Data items
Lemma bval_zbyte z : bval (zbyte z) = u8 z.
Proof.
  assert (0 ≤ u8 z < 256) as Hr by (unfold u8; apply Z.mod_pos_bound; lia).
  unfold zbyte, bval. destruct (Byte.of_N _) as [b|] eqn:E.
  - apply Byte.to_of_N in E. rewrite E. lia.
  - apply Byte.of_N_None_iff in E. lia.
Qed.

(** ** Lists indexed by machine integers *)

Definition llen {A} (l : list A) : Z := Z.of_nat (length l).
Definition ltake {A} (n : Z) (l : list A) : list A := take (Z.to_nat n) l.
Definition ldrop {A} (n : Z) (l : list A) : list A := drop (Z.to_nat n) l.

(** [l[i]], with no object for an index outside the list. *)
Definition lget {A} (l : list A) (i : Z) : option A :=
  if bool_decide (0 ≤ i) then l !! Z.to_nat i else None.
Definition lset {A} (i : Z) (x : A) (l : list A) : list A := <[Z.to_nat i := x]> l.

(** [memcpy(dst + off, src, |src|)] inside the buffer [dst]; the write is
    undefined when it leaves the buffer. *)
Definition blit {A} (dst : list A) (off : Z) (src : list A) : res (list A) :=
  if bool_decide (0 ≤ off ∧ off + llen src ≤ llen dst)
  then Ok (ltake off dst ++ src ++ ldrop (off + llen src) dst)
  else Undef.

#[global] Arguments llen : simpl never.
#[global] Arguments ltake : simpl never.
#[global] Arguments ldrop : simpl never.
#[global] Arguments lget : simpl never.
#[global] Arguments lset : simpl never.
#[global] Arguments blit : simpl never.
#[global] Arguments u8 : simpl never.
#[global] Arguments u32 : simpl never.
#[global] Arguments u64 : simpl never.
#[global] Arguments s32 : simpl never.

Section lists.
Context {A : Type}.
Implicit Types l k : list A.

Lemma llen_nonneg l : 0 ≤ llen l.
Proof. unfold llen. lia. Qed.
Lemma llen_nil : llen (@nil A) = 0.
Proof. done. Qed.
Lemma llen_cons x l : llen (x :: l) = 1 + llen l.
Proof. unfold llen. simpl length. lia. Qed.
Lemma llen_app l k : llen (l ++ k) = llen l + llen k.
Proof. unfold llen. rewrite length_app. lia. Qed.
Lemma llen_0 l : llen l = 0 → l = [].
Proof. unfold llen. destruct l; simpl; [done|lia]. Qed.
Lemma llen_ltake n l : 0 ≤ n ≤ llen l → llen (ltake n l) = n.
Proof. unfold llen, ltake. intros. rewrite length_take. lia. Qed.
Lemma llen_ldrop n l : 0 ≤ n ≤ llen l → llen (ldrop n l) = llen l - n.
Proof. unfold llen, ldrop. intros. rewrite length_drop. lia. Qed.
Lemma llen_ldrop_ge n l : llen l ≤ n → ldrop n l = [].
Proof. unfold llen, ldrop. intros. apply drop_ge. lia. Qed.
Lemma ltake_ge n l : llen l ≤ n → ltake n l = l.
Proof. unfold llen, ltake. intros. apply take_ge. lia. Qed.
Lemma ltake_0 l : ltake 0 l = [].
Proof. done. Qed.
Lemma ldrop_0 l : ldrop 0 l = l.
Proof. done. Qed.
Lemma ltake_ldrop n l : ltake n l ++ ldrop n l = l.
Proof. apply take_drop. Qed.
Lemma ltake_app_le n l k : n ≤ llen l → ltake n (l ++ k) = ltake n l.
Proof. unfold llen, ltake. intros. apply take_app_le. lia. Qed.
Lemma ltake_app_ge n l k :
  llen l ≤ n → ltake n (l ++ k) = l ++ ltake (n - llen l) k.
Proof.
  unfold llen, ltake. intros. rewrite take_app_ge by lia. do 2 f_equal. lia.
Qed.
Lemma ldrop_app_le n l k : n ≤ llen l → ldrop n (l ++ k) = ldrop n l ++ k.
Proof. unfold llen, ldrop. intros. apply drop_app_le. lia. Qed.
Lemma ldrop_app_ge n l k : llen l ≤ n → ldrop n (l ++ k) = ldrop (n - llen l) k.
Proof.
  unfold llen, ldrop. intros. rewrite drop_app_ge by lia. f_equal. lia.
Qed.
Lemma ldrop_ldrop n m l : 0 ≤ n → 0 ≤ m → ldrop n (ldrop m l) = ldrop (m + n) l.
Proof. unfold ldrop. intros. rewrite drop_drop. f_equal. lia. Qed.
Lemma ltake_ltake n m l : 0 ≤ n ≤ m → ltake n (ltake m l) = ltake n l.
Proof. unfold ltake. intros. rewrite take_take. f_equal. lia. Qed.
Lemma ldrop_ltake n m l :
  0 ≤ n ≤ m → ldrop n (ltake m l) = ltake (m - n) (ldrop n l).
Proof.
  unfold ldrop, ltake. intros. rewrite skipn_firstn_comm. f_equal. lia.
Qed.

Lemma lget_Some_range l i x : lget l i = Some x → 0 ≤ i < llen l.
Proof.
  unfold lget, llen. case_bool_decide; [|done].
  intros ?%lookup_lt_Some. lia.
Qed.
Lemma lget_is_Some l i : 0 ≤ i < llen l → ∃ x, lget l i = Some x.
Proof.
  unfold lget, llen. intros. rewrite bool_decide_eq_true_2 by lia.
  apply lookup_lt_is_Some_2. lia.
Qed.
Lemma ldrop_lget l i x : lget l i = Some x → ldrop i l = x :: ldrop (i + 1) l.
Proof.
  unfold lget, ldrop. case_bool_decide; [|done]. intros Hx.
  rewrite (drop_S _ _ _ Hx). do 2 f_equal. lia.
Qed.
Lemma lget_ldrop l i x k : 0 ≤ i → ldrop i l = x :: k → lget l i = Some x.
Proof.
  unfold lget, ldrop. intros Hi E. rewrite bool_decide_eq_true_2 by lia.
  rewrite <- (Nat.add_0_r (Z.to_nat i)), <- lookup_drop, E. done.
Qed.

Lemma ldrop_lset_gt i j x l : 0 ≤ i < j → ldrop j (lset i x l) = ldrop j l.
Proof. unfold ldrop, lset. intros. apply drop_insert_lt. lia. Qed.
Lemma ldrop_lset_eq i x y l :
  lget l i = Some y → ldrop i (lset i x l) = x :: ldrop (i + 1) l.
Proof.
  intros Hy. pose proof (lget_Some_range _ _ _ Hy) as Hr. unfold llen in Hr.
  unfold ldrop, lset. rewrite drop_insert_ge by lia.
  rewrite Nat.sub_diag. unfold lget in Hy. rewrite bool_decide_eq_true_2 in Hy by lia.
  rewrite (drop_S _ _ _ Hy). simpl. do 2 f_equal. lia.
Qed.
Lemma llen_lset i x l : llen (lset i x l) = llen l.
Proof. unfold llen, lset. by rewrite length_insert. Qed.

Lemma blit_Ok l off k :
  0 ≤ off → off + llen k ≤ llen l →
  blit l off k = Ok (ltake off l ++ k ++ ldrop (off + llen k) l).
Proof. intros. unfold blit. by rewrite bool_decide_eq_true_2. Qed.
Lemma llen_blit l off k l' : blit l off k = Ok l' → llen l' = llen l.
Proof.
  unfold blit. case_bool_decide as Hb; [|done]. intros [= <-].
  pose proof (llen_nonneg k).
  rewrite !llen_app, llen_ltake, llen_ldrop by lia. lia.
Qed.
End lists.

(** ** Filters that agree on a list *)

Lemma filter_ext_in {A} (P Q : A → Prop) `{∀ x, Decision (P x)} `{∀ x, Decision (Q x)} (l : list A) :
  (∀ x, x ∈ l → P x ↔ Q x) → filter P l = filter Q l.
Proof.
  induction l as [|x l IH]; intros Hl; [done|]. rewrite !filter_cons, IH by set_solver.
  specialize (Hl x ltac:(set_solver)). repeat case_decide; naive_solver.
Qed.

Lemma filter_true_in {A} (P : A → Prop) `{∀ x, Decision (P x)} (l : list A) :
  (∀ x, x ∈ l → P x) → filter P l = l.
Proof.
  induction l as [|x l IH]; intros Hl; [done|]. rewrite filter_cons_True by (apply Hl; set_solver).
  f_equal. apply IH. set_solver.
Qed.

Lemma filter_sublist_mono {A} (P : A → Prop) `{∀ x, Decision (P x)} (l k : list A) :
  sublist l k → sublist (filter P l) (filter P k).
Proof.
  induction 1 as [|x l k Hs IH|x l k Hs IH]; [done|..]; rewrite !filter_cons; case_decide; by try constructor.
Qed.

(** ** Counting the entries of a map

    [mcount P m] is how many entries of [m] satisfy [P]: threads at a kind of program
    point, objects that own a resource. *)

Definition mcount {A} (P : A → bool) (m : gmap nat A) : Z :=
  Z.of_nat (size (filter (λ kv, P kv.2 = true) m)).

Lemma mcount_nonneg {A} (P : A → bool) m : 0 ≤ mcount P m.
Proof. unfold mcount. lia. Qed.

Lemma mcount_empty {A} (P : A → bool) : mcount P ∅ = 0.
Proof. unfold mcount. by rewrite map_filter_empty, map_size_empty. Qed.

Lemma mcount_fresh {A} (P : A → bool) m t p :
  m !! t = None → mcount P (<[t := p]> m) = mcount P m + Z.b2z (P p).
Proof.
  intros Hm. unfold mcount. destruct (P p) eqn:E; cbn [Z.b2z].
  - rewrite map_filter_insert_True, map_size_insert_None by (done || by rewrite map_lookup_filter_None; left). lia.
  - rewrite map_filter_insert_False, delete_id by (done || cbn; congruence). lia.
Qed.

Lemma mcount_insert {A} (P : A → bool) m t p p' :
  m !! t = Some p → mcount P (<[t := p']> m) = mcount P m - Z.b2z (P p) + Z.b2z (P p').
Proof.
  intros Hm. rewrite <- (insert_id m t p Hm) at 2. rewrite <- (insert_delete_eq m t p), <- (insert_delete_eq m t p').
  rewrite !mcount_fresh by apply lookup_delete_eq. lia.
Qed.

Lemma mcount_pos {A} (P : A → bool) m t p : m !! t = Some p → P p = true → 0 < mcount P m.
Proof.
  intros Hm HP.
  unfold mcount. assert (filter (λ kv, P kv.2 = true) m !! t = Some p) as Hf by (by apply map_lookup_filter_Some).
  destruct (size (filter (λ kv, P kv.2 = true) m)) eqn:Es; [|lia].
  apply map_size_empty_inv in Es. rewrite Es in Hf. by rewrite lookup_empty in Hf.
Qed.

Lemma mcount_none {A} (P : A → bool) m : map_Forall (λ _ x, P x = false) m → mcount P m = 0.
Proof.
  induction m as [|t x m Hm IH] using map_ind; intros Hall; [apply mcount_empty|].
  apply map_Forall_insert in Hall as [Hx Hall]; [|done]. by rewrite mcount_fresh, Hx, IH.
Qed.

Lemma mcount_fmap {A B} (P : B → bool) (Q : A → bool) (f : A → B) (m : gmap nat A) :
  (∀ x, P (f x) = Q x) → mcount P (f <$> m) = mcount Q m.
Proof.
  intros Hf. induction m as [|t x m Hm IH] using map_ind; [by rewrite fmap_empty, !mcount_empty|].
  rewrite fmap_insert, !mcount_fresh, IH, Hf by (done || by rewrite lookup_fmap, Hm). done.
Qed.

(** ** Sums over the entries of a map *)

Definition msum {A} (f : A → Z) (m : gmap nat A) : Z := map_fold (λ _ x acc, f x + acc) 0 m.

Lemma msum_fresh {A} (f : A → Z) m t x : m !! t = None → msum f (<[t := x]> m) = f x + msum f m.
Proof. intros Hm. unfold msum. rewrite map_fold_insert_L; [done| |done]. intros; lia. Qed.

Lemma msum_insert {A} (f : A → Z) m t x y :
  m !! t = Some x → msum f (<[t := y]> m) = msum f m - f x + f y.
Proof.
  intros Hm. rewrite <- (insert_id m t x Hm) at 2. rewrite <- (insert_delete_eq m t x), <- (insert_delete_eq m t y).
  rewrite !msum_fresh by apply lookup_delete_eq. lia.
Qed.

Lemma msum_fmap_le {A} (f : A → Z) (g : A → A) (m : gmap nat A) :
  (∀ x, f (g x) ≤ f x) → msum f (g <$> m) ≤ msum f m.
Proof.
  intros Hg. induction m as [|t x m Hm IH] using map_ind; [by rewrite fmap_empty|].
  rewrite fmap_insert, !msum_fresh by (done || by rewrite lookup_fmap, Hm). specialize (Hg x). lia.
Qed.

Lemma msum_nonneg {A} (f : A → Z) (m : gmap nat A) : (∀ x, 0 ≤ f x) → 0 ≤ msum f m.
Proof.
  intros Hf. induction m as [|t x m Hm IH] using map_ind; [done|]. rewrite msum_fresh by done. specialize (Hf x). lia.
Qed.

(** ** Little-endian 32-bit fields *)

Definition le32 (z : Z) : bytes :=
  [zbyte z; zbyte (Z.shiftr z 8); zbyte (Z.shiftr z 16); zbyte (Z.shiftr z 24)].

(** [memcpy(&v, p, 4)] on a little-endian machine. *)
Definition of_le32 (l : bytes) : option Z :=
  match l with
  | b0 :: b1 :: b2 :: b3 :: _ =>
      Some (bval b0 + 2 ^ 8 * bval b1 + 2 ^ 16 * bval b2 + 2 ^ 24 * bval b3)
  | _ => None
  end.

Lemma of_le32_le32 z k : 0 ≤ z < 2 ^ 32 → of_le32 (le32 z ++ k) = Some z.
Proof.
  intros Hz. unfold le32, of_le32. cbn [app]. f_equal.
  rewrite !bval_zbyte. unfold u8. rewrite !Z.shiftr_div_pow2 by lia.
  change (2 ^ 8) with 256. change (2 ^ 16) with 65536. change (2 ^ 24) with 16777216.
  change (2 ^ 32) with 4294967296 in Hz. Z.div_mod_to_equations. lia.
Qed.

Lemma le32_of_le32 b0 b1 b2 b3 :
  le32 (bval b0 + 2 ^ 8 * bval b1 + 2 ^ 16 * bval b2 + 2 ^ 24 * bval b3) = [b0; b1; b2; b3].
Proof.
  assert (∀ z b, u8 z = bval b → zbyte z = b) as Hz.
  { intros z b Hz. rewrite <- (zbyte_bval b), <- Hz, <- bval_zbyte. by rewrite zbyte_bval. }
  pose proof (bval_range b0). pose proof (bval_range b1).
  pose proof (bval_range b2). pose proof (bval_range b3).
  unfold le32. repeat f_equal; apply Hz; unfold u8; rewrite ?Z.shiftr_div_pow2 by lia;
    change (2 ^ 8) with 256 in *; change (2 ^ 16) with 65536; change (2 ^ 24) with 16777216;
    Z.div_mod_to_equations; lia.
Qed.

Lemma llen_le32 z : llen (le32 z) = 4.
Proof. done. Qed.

__REQUIREMENT__
Begin with the first line of the records and reproduce each line as is, ending with the line that holds "#[global] Arguments u8 : simpl never.".

__EXERCISE RESPONSE__
Lemma bval_zbyte z : bval (zbyte z) = u8 z.
Proof.
  assert (0 ≤ u8 z < 256) as Hr by (unfold u8; apply Z.mod_pos_bound; lia).
  unfold zbyte, bval. destruct (Byte.of_N _) as [b|] eqn:E.
  - apply Byte.to_of_N in E. rewrite E. lia.
  - apply Byte.of_N_None_iff in E. lia.
Qed.

(** ** Lists indexed by machine integers *)

Definition llen {A} (l : list A) : Z := Z.of_nat (length l).
Definition ltake {A} (n : Z) (l : list A) : list A := take (Z.to_nat n) l.
Definition ldrop {A} (n : Z) (l : list A) : list A := drop (Z.to_nat n) l.

(** [l[i]], with no object for an index outside the list. *)
Definition lget {A} (l : list A) (i : Z) : option A :=
  if bool_decide (0 ≤ i) then l !! Z.to_nat i else None.
Definition lset {A} (i : Z) (x : A) (l : list A) : list A := <[Z.to_nat i := x]> l.

(** [memcpy(dst + off, src, |src|)] inside the buffer [dst]; the write is
    undefined when it leaves the buffer. *)
Definition blit {A} (dst : list A) (off : Z) (src : list A) : res (list A) :=
  if bool_decide (0 ≤ off ∧ off + llen src ≤ llen dst)
  then Ok (ltake off dst ++ src ++ ldrop (off + llen src) dst)
  else Undef.

#[global] Arguments llen : simpl never.
#[global] Arguments ltake : simpl never.
#[global] Arguments ldrop : simpl never.
#[global] Arguments lget : simpl never.
#[global] Arguments lset : simpl never.
#[global] Arguments blit : simpl never.
#[global] Arguments u8 : simpl never.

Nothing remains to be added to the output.